According to the company website, Nulife Glass NY was building a furnace in Dunkirk, New York that would be used in part of a process to remove the lead from recycled cathode ray tube materials.

Since May 2014, Nulife transported approximately 17 million pounds of CRT materials to Pennsylvania warehouses while attempting to obtain a permit to construct and operate the furnace.

Since that time, DEP has been informed that Nulife will cease its lead smelting operations at the Dunkirk facility and surrender its Title V Air Permit.

CRT glass is being stored in five warehouses in northwest PA: two in the City of Erie, and one each in Girard, Lake City and Grove City.

The DEP says it denied the variance request because Nulife failed to adequately address the criteria for a variance under the Federal CRT Rule, including:

  • The manner of recycling the CRT materials
  • When the material would be recycled
  • The reason the stored CRT material had accumulated without being recycled.

Nulife also failed to provide adequate assurances of its financial ability to properly dispose of the accumulated CRT materials, says the DEP.
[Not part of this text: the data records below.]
(** *** The exceptions of the call *)










(** X11.  The rows of the ground truth whose label is not a label of the
    predictions have no influence: on two ground-truth tables with the
    same columns and the same row at every label of the predictions, two
    calls that return give the same cells. *)
Theorem X11_reference_rows_outside_predictions
    d1 d2 m mf th rng skills predictions num_feedbacks fb1 fb2 p f r :
  df_columns d1 = df_columns d2 →
  NoDup (df_index d1) → NoDup (df_index d2) → NoDup (df_index predictions) →
  (∀ l, l ∈ df_index predictions →
     row_lookup l (df_rows d1) = row_lookup l (df_rows d2)) →
  get_feedback (mkStaticEnvironment d1 m mf th)
    rng skills predictions num_feedbacks = Ok fb1 →
  get_feedback (mkStaticEnvironment d2 m mf th)
    rng skills predictions num_feedbacks = Ok fb2 →
  sample_predictions rng predictions num_feedbacks = Ok p →
  f ∈ skills → r ∈ df_index p →
  df_at (fb_match fb1) r f = df_at (fb_match fb2) r f
  ∧ df_at (fb_feedback fb1) r f = df_at (fb_feedback fb2) r f.
Proof.
  intros Hcols Hnd1 Hnd2 Hnd_p Hrows Hfb1 Hfb2 Hp Hf Hr.
  assert (r ∈ df_index predictions) as Hr'.
  { apply sample_predictions_Ok in Hp as [_ Hsub].
    assert (df_index p ⊆+ df_index predictions) as Hsub'
      by by apply fmap_submseteq.
    by eapply elem_of_submseteq. }
  assert (∀ c, df_at d1 r c = df_at d2 r c) as Hat.
  { intros c. unfold df_at. by rewrite Hrows, Hcols. }
  destruct (result_cells (mkStaticEnvironment d1 m mf th) _ _ _ _ _ _ f r
              Hnd1 Hnd_p Hfb1 Hp Hf Hr)
    as [(Habs1 & -> & ->)|(Hgt1 & cmp1 & Hcmp1 & -> & ->)];
  destruct (result_cells (mkStaticEnvironment d2 m mf th) _ _ _ _ _ _ f r
              Hnd2 Hnd_p Hfb2 Hp Hf Hr)
    as [(Habs2 & -> & ->)|(Hgt2 & cmp2 & Hcmp2 & -> & ->)];
  cbn [df] in *.
  - done.
  - exfalso. apply Habs1. by rewrite Hcols.
  - exfalso. apply Habs2. by rewrite <-Hcols.
  - assert (cmp1 = cmp2) as -> by (unfold matcher in *; cbn in *; congruence).
    unfold gt_column_of. cbn [ground_truth_columns df]. by rewrite Hat.
Qed.


(** *** What the configuration influences *)

Lemma feedback_loop_ext_in env1 env2 predictions cols pm0 pf0 :
  (∀ c, c ∈ cols →
     field_feedback env1 predictions c = field_feedback env2 predictions c) →
  feedback_loop env1 predictions cols pm0 pf0
  = feedback_loop env2 predictions cols pm0 pf0.
Proof.
  revert pm0 pf0.
  induction cols as [|c cols IH]; intros pm0 pf0 Hext; [done |].
  cbn [feedback_loop]. rewrite Hext by left.
  destruct (field_feedback env2 predictions c) as [mf|e]; [|done].
  rewrite !result_bind_Ok. apply IH. intros c' Hc'. apply Hext. by right.
Qed.

(** X13.  Only the entries of [ground_truth_columns] for the skill
    outputs are read: two mappings that agree on the skill outputs give
    the same result, or the same exception. *)
Theorem X13_mapping_of_other_outputs
    d m1 m2 mf th rng skills predictions num_feedbacks :
  (∀ c, c ∈ skills → m1 !! c = m2 !! c) →
  get_feedback (mkStaticEnvironment d m1 mf th)
    rng skills predictions num_feedbacks
  = get_feedback (mkStaticEnvironment d m2 mf th)
      rng skills predictions num_feedbacks.
Proof.
  intros Hm. unfold get_feedback.
  destruct (sample_predictions rng predictions num_feedbacks) as [p|e]; [|done].
  rewrite !result_bind_Ok.
  rewrite (feedback_loop_ext_in _ (mkStaticEnvironment d m2 mf th)); [done |].
  intros c Hc. unfold field_feedback, gt_column_of, compare.
  cbn [df ground_truth_columns matching_function matching_threshold].
  by rewrite (Hm c Hc).
Qed.

(** X14.  The threshold is read by the [fuzzy] matching function only:
    under any other matching function, two thresholds give the same
    result, or the same exception. *)
Theorem X14_threshold_only_for_fuzzy
    d m mf th1 th2 rng skills predictions num_feedbacks :
  mf ≠ MFName "fuzzy" →
  get_feedback (mkStaticEnvironment d m mf th1)
    rng skills predictions num_feedbacks
  = get_feedback (mkStaticEnvironment d m mf th2)
      rng skills predictions num_feedbacks.
Proof.
  intros Hmf. unfold get_feedback.
  destruct (sample_predictions rng predictions num_feedbacks) as [p|e]; [|done].
  rewrite !result_bind_Ok.
  rewrite (feedback_loop_ext _ (mkStaticEnvironment d m mf th2)); [done |].
  intros c. unfold field_feedback, gt_column_of, compare.
  cbn [df ground_truth_columns matching_function matching_threshold].
  destruct mf as [name|f]; [|done].
  destruct (decide (name = "exact")); [done |].
  destruct (decide (name = "fuzzy")) as [->|]; done.
Qed.

End StaticEnvironment.

(** ** The theorems on the example tables *)

Lemma C1_witness :
  df_at (fb_match ex_feedback) 2 "color" = Some NaN
  ∧ df_at (fb_feedback ex_feedback) 2 "color" = Some NaN.
Proof.
  apply (C1_absent_reference_column_unknown ex_similarity
           (ex_env (MFName "exact")) [] ["label"; "color"] ex_predictions None
           ex_feedback ex_predictions "color" 2).
  - vm_compute. reflexivity.
  - reflexivity.
  - by_compute.
  - by_compute.
  - by_compute.
Defined.

Lemma C2_witness :
  df_at (fb_match ex_feedback) 4 "label" = Some NaN
  ∧ df_at (fb_feedback ex_feedback) 4 "label" = Some NaN.
Proof.
  eapply (C2_null_row_unknown ex_similarity
            (ex_env (MFName "exact")) [] ["label"; "color"] ex_predictions None
            ex_feedback ex_predictions "label" _ _
            ex_gt_aligned ex_pred_aligned 4).
  - by_compute.
  - by_compute.
  - vm_compute. reflexivity.
  - reflexivity.
  - by_compute.
  - reflexivity.
  - reflexivity.
  - reflexivity.
  - by_compute.
  - left. vm_compute. reflexivity.
Defined.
As a result of the variance denial, the DEP has issued an order requiring Nulife to remove all 17 million pounds of stored CRT materials from all five warehouses within a year.

The order requires Nulife to remove a minimum of 5 million pounds of CRT materials by June 30, 2017, and continuing to remove CRT materials within a designated time frame until all CRT materials are removed by no later than February 28, 2018.

“DEP has an obligation to prevent pollution and to protect the health and safety of its citizens,” said Jim Miller, regional director of Northwest PA DEP. “While we encourage new industries and technologies to address the recycling of older televisions and computers, those entities must do so within the rules and regulations established to protect Pennsylvanians.”

DEP denied a similar request in October 2016.

Pennsylvania’s 2010 electronics recycling law bans the disposal of CRTs and other electronic waste in landfills and established an electronics recycling program that collects CRTs and other products for recycling to be paid for by electronics manufacturers.

At a hearing in March 2016 by the Joint Legislative Air and Water Pollution Control and Conservation Committee, everyone involved in the program from local governments to recyclers said the law does not work and needs to be fixed because electronics manufacturers were not paying for all the material being collected.